Had it towed again to a place that could fix it. AAA would not pay for the second tow bill of $225.
Asked new service center to keep it unlocked so I could get all my stuff out for the weekend including dog food and dishes, medications for me, clothes, everything. Wasn’t sure I could get there before the service place closed that night.
Rented a car and went to the RV to get my stuff. It was locked, the place was closed, and didn’t open until Monday morning.
Called a locksmith to break into my own vehicle.
Transferred stuff from the RV to the rental car in a thunderstorm.
Went to Red Roof Inn in Hebron, my home until the RV could be fixed on Monday. Heard it was safer than the one closer to the trial, but on the dirty side. Floor was not carpet (a good thing), but was only surface mopped and filthy.
Saturday, July 9
Realized some of my meds were still in the now-locked-again RV. Called the doctor to see if I could get a temporary supply. Answering service refused to call the doctor for my situation and hung up on me. Did without, very dangerously.
Monday, July 11
RV was fixed! Returned rental car and the nice folks at Enterprise Car Rental brought the dogs and I to go get it.
Fuel pump and assembly cost me over $1,000. They lowered some because of the locked RV situation.
Left the service place and gassed up RV in major thunderstorm, but it was almost out.

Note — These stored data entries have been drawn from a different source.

(* ===== verification/Mem.v ===== *)
(** * Byte memory and the string instructions of x86

    The memory the C library of ucore works on: a finite map from addresses to
    bytes; a load or a store at an address that is not mapped is undefined.
    [movsb], [movsl], [stosb] and [rep] are the instructions the inline
    assembler of src/Labweek11/lab2/libs/x86.h uses, with their registers and
    the direction flag.  A walk over the memory needs at most one step per
    mapped byte, so the loops take [fuel_of m] steps. *)

From stdpp Require Import base gmap list numbers sets.
From S2P Require Import Prelude.

Notation mem := (gmap Z Z).

Definition ldb (m : mem) (a : Z) : outcome Z := of_option (m !! a).

Definition stb (m : mem) (a v : Z) : outcome mem :=
  match m !! a with Some _ => Ok (<[a := v mod 256]> m) | None => Err Undef end.

Definition fuel_of (m : mem) : nat := S (size m).

(** A [char] is signed: the value C computes with. *)
Definition schar (b : Z) : Z := if b <? 128 then b else b - 256.

(** ** Contents *)

Definition byte_ok (b : Z) : Prop := 0 ≤ b < 256.

(** The bytes [l] are in memory from [p] on. *)
Definition bytes_at (m : mem) (p : Z) (l : list Z) : Prop :=
  ∀ i b, l !! i = Some b → m !! (p + Z.of_nat i) = Some b.

(** The C string [s] is in memory at [p]. *)
Definition str_at (m : mem) (p : Z) (s : list Z) : Prop :=
  bytes_at m p (s ++ [0]) ∧ Forall (λ b, 0 < b < 256) s.

(** [n] bytes are mapped from [p] on. *)
Definition mapped (m : mem) (p : Z) (n : nat) : Prop :=
  ∀ i, (i < n)%nat → is_Some (m !! (p + Z.of_nat i)).

(** The memory after [l] was written from [p] on. *)
Fixpoint put (m : mem) (p : Z) (l : list Z) : mem :=
  match l with [] => m | b :: l => put (<[p := b mod 256]> m) (p + 1) l end.

Definition read (m : mem) (p : Z) (n : nat) : list Z :=
  (λ i, default 0 (m !! (p + Z.of_nat i))) <$> seq 0 n.

Lemma ldb_Ok m a b : ldb m a = Ok b ↔ m !! a = Some b.
Proof. unfold ldb. destruct (m !! a); naive_solver. Qed.

Lemma stb_Ok m a v : is_Some (m !! a) → stb m a v = Ok (<[a := v mod 256]> m).
Proof. intros [x Hx]. unfold stb. by rewrite Hx. Qed.

Lemma bytes_at_cons m p b l : bytes_at m p (b :: l) ↔ m !! p = Some b ∧ bytes_at m (p + 1) l.
Proof.
  split.
  - intros H. split; [rewrite <-(Z.add_0_r p); by apply (H O)|]. intros i x Hi.
    replace (p + 1 + Z.of_nat i) with (p + Z.of_nat (S i)) by lia. by apply H.
  - intros [Hp H] [|i] x Hi; cbn in Hi.
    + simplify_eq. by rewrite Z.add_0_r.
    + replace (p + Z.of_nat (S i)) with (p + 1 + Z.of_nat i) by lia. by apply H.
Qed.

Lemma bytes_at_app m p l k :
  bytes_at m p (l ++ k) ↔ bytes_at m p l ∧ bytes_at m (p + zlen l) k.
Proof.
  revert p. induction l as [|b l IH]; intros p.
  - cbn. rewrite Z.add_0_r. split; [|naive_solver]. intros H. split; [|done]. by intros [|i] x.
  - rewrite <-app_comm_cons, !bytes_at_cons, IH. unfold zlen. cbn [length].
    replace (p + 1 + Z.of_nat (length l)) with (p + Z.of_nat (S (length l))) by lia. tauto.
Qed.

Lemma str_at_cons m p b s : str_at m p (b :: s) ↔ m !! p = Some b ∧ 0 < b < 256 ∧ str_at m (p + 1) s.
Proof. unfold str_at. rewrite <-app_comm_cons, bytes_at_cons, Forall_cons. tauto. Qed.

Lemma str_at_nil m p : str_at m p [] ↔ m !! p = Some 0.
Proof.
  unfold str_at. cbn. rewrite bytes_at_cons. split; [tauto|]. intros H.
  split; [|constructor]. split; [done|]. by intros [|i] x.
Qed.

Lemma bytes_mapped m p l : bytes_at m p l → mapped m p (length l).
Proof. intros H i Hi. destruct (lookup_lt_is_Some_2 l i Hi) as [b Hb]. rewrite (H i b Hb). eauto. Qed.

(** The loops have the fuel they need. *)
Lemma mapped_size m p n : mapped m p n → (n < fuel_of m)%nat.
Proof.
  intros H. unfold fuel_of. apply le_n_S.
  rewrite <-(size_dom m (D := gset Z)).
  assert (list_to_set ((λ i, p + Z.of_nat i) <$> seq 0 n) ⊆ dom m) as Hs%subseteq_size.
  { intros a Ha%elem_of_list_to_set. apply list_elem_of_fmap in Ha as (i & -> & Hi%elem_of_seq).
    apply elem_of_dom, H. lia. }
  rewrite size_list_to_set in Hs.
  - by rewrite length_fmap, length_seq in Hs.
  - apply NoDup_fmap_2_strong; [|apply NoDup_seq]. intros x y _ _. lia.
Qed.

Lemma put_lookup m p l a :
  put m p l !! a =
  if decide (p ≤ a < p + zlen l) then (λ b, b mod 256) <$> (l !! Z.to_nat (a - p)) else m !! a.
Proof.
  revert m p. induction l as [|b l IH]; intros m p; cbn [put].
  - rewrite decide_False by (unfold zlen; cbn; lia). done.
  - rewrite IH. unfold zlen in *. cbn [length]. destruct (decide (a = p)) as [->|Hap].
    + rewrite decide_False by lia. rewrite decide_True by lia.
      rewrite lookup_insert_eq. by replace (Z.to_nat (p - p)) with O by lia.
    + rewrite lookup_insert_ne by done. destruct (decide (p + 1 ≤ a < p + 1 + Z.of_nat (length l))).
      * rewrite decide_True by lia.
        by replace (Z.to_nat (a - p)) with (S (Z.to_nat (a - (p + 1)))) by lia.
      * by rewrite decide_False by lia.
Qed.

Lemma put_app m p l k : put m p (l ++ k) = put (put m p l) (p + zlen l) k.
Proof.
  revert m p. induction l as [|b l IH]; intros m p; cbn [app put].
  - by rewrite Z.add_0_r.
  - rewrite IH. f_equal. unfold zlen. cbn [length]. lia.
Qed.

Lemma put_mapped m p l q n : mapped m q n → mapped (put m p l) q n.
Proof.
  intros H i Hi. rewrite put_lookup. case_decide as Hd; [|by apply H].
  apply fmap_is_Some. apply lookup_lt_is_Some_2. unfold zlen in Hd. lia.
Qed.

Lemma put_bytes m p l : Forall byte_ok l → bytes_at (put m p l) p l.
Proof.
  intros Hl i b Hi. rewrite put_lookup. pose proof (lookup_lt_Some _ _ _ Hi).
  rewrite decide_True by (unfold zlen; lia).
  replace (Z.to_nat (p + Z.of_nat i - p)) with i by lia. rewrite Hi. cbn. f_equal.
  apply Z.mod_small. by eapply Forall_lookup_1 in Hl.
Qed.

Lemma read_spec m p l : bytes_at m p l → read m p (length l) = l.
Proof.
  intros H. apply list_eq. intros i. unfold read. rewrite list_lookup_fmap.
  destruct (l !! i) as [b|] eqn:E.
  - rewrite lookup_seq_lt by (by eapply lookup_lt_Some). cbn. by rewrite (H i b E).
  - rewrite lookup_seq_ge; [done|]. by apply lookup_ge_None.
Qed.

(** ** String instructions *)

Record cpu := Cpu { esi : Z; edi : Z; ecx : Z; df : bool }.

(** [esi] and [edi] move by [size] in the direction of the flag. *)
Definition advance (size : Z) (c : cpu) : cpu :=
  let d := if df c then - size else size in Cpu (esi c + d) (edi c + d) (ecx c) (df c).

Definition movsb (m : mem) (c : cpu) : outcome (mem * cpu) :=
  b ← ldb m (esi c); m ← stb m (edi c) b; Ok (m, advance 1 c).

(** Four bytes are read before four bytes are written. *)
Definition movsl (m : mem) (c : cpu) : outcome (mem * cpu) :=
  b0 ← ldb m (esi c); b1 ← ldb m (esi c + 1); b2 ← ldb m (esi c + 2); b3 ← ldb m (esi c + 3);
  m ← stb m (edi c) b0; m ← stb m (edi c + 1) b1; m ← stb m (edi c + 2) b2;
  m ← stb m (edi c + 3) b3;
  Ok (m, advance 4 c).

Definition stosb (al : Z) (m : mem) (c : cpu) : outcome (mem * cpu) :=
  m ← stb m (edi c) al;
  let d := if df c then - 1 else 1 in Ok (m, Cpu (esi c) (edi c + d) (ecx c) (df c)).

(** [rep; op]: [ecx] times, [ecx] being 0 afterwards. *)
Fixpoint rep_n (n : nat) (op : mem → cpu → outcome (mem * cpu)) (m : mem) (c : cpu)
  : outcome (mem * cpu) :=
  match n with
  | O => Ok (m, c)
  | S n =>
      r ← op m c;
      rep_n n op r.1 (Cpu (esi r.2) (edi r.2) (ecx r.2 - 1) (df r.2))
  end.

Definition rep (op : mem → cpu → outcome (mem * cpu)) (m : mem) (c : cpu)
  : outcome (mem * cpu) := rep_n (Z.to_nat (ecx c)) op m c.

(** ** Forward and backward copies *)

Lemma bytes_at_put m p l q k :
  bytes_at m p l → q + zlen k ≤ p ∨ p + zlen l ≤ q → bytes_at (put m q k) p l.
Proof.
  intros H Hd i b Hi. rewrite put_lookup. pose proof (lookup_lt_Some _ _ _ Hi).
  unfold zlen in Hd. case_decide as Hr; [unfold zlen in Hr; lia|]. by apply H.
Qed.

Lemma mapped_S m p n : mapped m p (S n) ↔ is_Some (m !! p) ∧ mapped m (p + 1) n.
Proof.
  split.
  - intros H. split; [rewrite <-(Z.add_0_r p); apply (H O); lia|]. intros i Hi.
    replace (p + 1 + Z.of_nat i) with (p + Z.of_nat (S i)) by lia. apply H. lia.
  - intros [H0 H] [|i] Hi; [by rewrite Z.add_0_r|].
    replace (p + Z.of_nat (S i)) with (p + 1 + Z.of_nat i) by lia. apply H. lia.
Qed.

(** Where a copy in increasing order is right: the destination does not start
    inside the rest of the source. *)
Definition forward_ok (dst src n : Z) : Prop := dst ≤ src ∨ src + n ≤ dst ∨ n ≤ 0.

Lemma copy_step m dst src b l :
  bytes_at m src (b :: l) → mapped m dst (S (length l)) → forward_ok dst src (zlen (b :: l)) →
  let m' := <[dst := b mod 256]> m in
  ldb m src = Ok b ∧ stb m dst b = Ok m' ∧
  bytes_at m' (src + 1) l ∧ mapped m' (dst + 1) (length l) ∧ forward_ok (dst + 1) (src + 1) (zlen l).
Proof.
  intros [Hb Hl]%bytes_at_cons [Hd Hm]%mapped_S Hf. unfold forward_ok, zlen in Hf. cbn [length] in Hf.
  split; [by apply ldb_Ok|]. split; [by apply stb_Ok|]. split_and!.
  - apply (bytes_at_put m (src + 1) l dst [b] Hl). unfold zlen. cbn. lia.
  - by apply (put_mapped m dst [b]).
  - unfold forward_ok, zlen. lia.
Qed.

Lemma rep_movsb_forward l : ∀ m dst src c,
  bytes_at m src l → mapped m dst (length l) → forward_ok dst src (zlen l) →
  rep_n (length l) movsb m (Cpu src dst c false) =
    Ok (put m dst l, Cpu (src + zlen l) (dst + zlen l) (c - zlen l) false).
Proof.
  induction l as [|b l IH]; intros m dst src c Hb Hm Hf.
  - cbn. by rewrite !Z.add_0_r, Z.sub_0_r.
  - destruct (copy_step m dst src b l Hb Hm Hf) as (Hld & Hst & Hb' & Hm' & Hf').
    cbn [length rep_n]. unfold movsb at 2. cbn [esi edi]. rewrite Hld. cbn [mbind outcome_bind].
    rewrite Hst. cbn [mbind outcome_bind fst snd advance esi edi ecx df].
    rewrite (IH _ (dst + 1) (src + 1)) by done. cbn [put]. unfold zlen. cbn [length].
    do 3 f_equal; lia.
Qed.

Lemma rep_movsl_forward n : ∀ l m dst src c,
  length l = (4 * n)%nat →
  bytes_at m src l → mapped m dst (length l) → forward_ok dst src (zlen l) →
  rep_n n movsl m (Cpu src dst c false) =
    Ok (put m dst l, Cpu (src + zlen l) (dst + zlen l) (c - Z.of_nat n) false).
Proof.
  induction n as [|n IH]; intros l m dst src c Hl Hb Hm Hf.
  - destruct l; [|done]. cbn. by rewrite !Z.add_0_r, Z.sub_0_r.
  - do 4 (destruct l as [|? l]; [cbn in Hl; lia|]). rename z into b0, z0 into b1, z1 into b2, z2 into b3.
    pose proof Hb as (H0 & (H1 & (H2 & (H3 & Hb')%bytes_at_cons)%bytes_at_cons)%bytes_at_cons)%bytes_at_cons.
    cbn [length] in Hm. pose proof Hm as (M0 & (M1 & (M2 & (M3 & Hm')%mapped_S)%mapped_S)%mapped_S)%mapped_S.
    replace (src + 1 + 1) with (src + 2) in * by lia. replace (src + 2 + 1) with (src + 3) in * by lia.
    replace (dst + 1 + 1) with (dst + 2) in * by lia. replace (dst + 2 + 1) with (dst + 3) in * by lia.
    cbn [rep_n]. unfold movsl at 2. cbn [esi edi]. unfold ldb. rewrite H0, H1, H2, H3.
    cbn [of_option mbind outcome_bind].
    rewrite stb_Ok by done. cbn [mbind outcome_bind].
    rewrite stb_Ok by (rewrite lookup_insert_ne by lia; done). cbn [mbind outcome_bind].
    rewrite stb_Ok by (rewrite !lookup_insert_ne by lia; done). cbn [mbind outcome_bind].
    rewrite stb_Ok by (rewrite !lookup_insert_ne by lia; done).
    cbn [mbind outcome_bind fst snd advance esi edi ecx df].
    assert (<[dst + 3:=b3 mod 256]> (<[dst + 2:=b2 mod 256]> (<[dst + 1:=b1 mod 256]>
      (<[dst:=b0 mod 256]> m))) = put m dst [b0; b1; b2; b3]) as ->.
    { cbn [put]. by replace (dst + 1 + 1) with (dst + 2) by lia; replace (dst + 2 + 1) with (dst + 3) by lia. }
    unfold forward_ok, zlen in Hf. cbn [length] in Hf, Hl.
    rewrite (IH l).
    + change (b0 :: b1 :: b2 :: b3 :: l) with ([b0; b1; b2; b3] ++ l).
      rewrite put_app, zlen_app. change (zlen [b0; b1; b2; b3]) with 4. do 3 f_equal; lia.
    + lia.
    + apply bytes_at_put; [by replace (src + 4) with (src + 3 + 1) by lia|]. unfold zlen. cbn. lia.
    + apply put_mapped. by replace (dst + 4) with (dst + 3 + 1) by lia.
    + unfold forward_ok, zlen. lia.
Qed.

Lemma put_snoc m p l b : put m p (l ++ [b]) = <[p + zlen l := b mod 256]> (put m p l).
Proof. by rewrite put_app. Qed.

Lemma put_insert_comm m p l a v :
  ¬ (p ≤ a < p + zlen l) → put (<[a := v]> m) p l = <[a := v]> (put m p l).
Proof.
  intros Ha. apply map_eq. intros x. destruct (decide (x = a)) as [->|Hx].
  - rewrite put_lookup, decide_False by done. by rewrite !lookup_insert_eq.
  - rewrite lookup_insert_ne by done. rewrite !put_lookup.
    case_decide; [done|]. by rewrite lookup_insert_ne.
Qed.

Lemma bytes_at_snoc m p l b : bytes_at m p (l ++ [b]) → bytes_at m p l ∧ m !! (p + zlen l) = Some b.
Proof. rewrite bytes_at_app. intros [H1 H2]. split; [done|]. by apply bytes_at_cons in H2 as [? _]. Qed.

(** One byte of a copy in decreasing order. *)
Lemma copy_step_back m dst src b l :
  bytes_at m src (l ++ [b]) → mapped m dst (S (length l)) → src ≤ dst ∨ dst + zlen l < src →
  let m' := <[dst + zlen l := b mod 256]> m in
  ldb m (src + zlen l) = Ok b ∧ stb m (dst + zlen l) b = Ok m' ∧
  bytes_at m' src l ∧ mapped m' dst (length l) ∧
  put m' dst l = put m dst (l ++ [b]).
Proof.
  intros [Hl Hb]%bytes_at_snoc Hm Hf. split; [by apply ldb_Ok|]. split.
  { apply stb_Ok. apply Hm. lia. }
  split_and!.
  - apply (bytes_at_put m src l (dst + zlen l) [b] Hl). unfold zlen in *. cbn. lia.
  - apply (put_mapped m (dst + zlen l) [b]). intros i Hi. apply Hm. lia.
  - rewrite put_snoc, put_insert_comm; [done|]. lia.
Qed.

Lemma rep_movsb_backward l : ∀ m dst src c,
  bytes_at m src l → mapped m dst (length l) → src ≤ dst →
  rep_n (length l) movsb m (Cpu (zlen l - 1 + src) (zlen l - 1 + dst) c true) =
    Ok (put m dst l, Cpu (src - 1) (dst - 1) (c - zlen l) true).
Proof.
  induction l as [|b l IH] using rev_ind; intros m dst src c Hb Hm Hf.
  - cbn. change (zlen []) with 0. do 2 f_equal; f_equal; lia.
  - rewrite length_app in Hm |- *. cbn [length] in Hm |- *. rewrite Nat.add_1_r in Hm |- *.
    destruct (copy_step_back m dst src b l Hb Hm (or_introl Hf)) as (Hld & Hst & Hb' & Hm' & Hput).
    rewrite zlen_app. change (zlen [b]) with 1. cbn [rep_n]. unfold movsb at 2. cbn [esi edi].
    replace (zlen l + 1 - 1 + src) with (src + zlen l) by lia.
    replace (zlen l + 1 - 1 + dst) with (dst + zlen l) by lia.
    rewrite Hld. cbn [mbind outcome_bind]. rewrite Hst.
    cbn [mbind outcome_bind fst snd advance esi edi ecx df].
    replace (src + zlen l + - (1)) with (zlen l - 1 + src) by lia.
    replace (dst + zlen l + - (1)) with (zlen l - 1 + dst) by lia.
    rewrite IH by done. rewrite Hput. do 2 f_equal; f_equal; lia.
Qed.

Lemma rep_stosb b n : ∀ m s c,
  mapped m s n → rep_n n (stosb b) m (Cpu 0 s c false) =
    Ok (put m s (replicate n b), Cpu 0 (s + Z.of_nat n) (c - Z.of_nat n) false).
Proof.
  induction n as [|n IH]; intros m s c Hm; cbn [rep_n replicate put].
  - by rewrite Z.add_0_r, Z.sub_0_r.
  - apply mapped_S in Hm as [H0 Hm]. unfold stosb at 2. cbn [edi esi ecx df].
    rewrite stb_Ok by done. cbn [mbind outcome_bind fst snd edi esi ecx df].
    rewrite IH by (by apply (put_mapped m s [b])). do 2 f_equal; f_equal; lia.
Qed.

Drove back to hotel in torrential rain. Power was out when I arrived. Also window was leaking all over the room. Closed the curtain to keep the rain out.
Power came back on as I was debating whether to leave or not. All my stuff was still in the room and would not be fun to unload in that weather. Plus I wanted to use their wi-fi to upload pics for this blog in the morning.
Tuesday, July 12
Left the hotel for Winton Woods Campground in Cincinnati, Ohio. Planned to stay there for my work-cation before the weekend agility trial at Queen City Dog Training in Sharonville.
After driving a few miles, realized my gas tank was only half full. It had been siphoned overnight in Red Roof Inn’s parking lot.
Arrived at the campground in a thunderstorm. Holding tanks were full so emptied them at the dump station in between thunder claps.
Wednesday, July 13
Woke up to the beautiful view in the image above, taken from my RV spot at the campground.
Thank you God. You have my attention. You can stop blessing me with so many challenges to remind me to talk to you now! Or not. As always, it’s your call.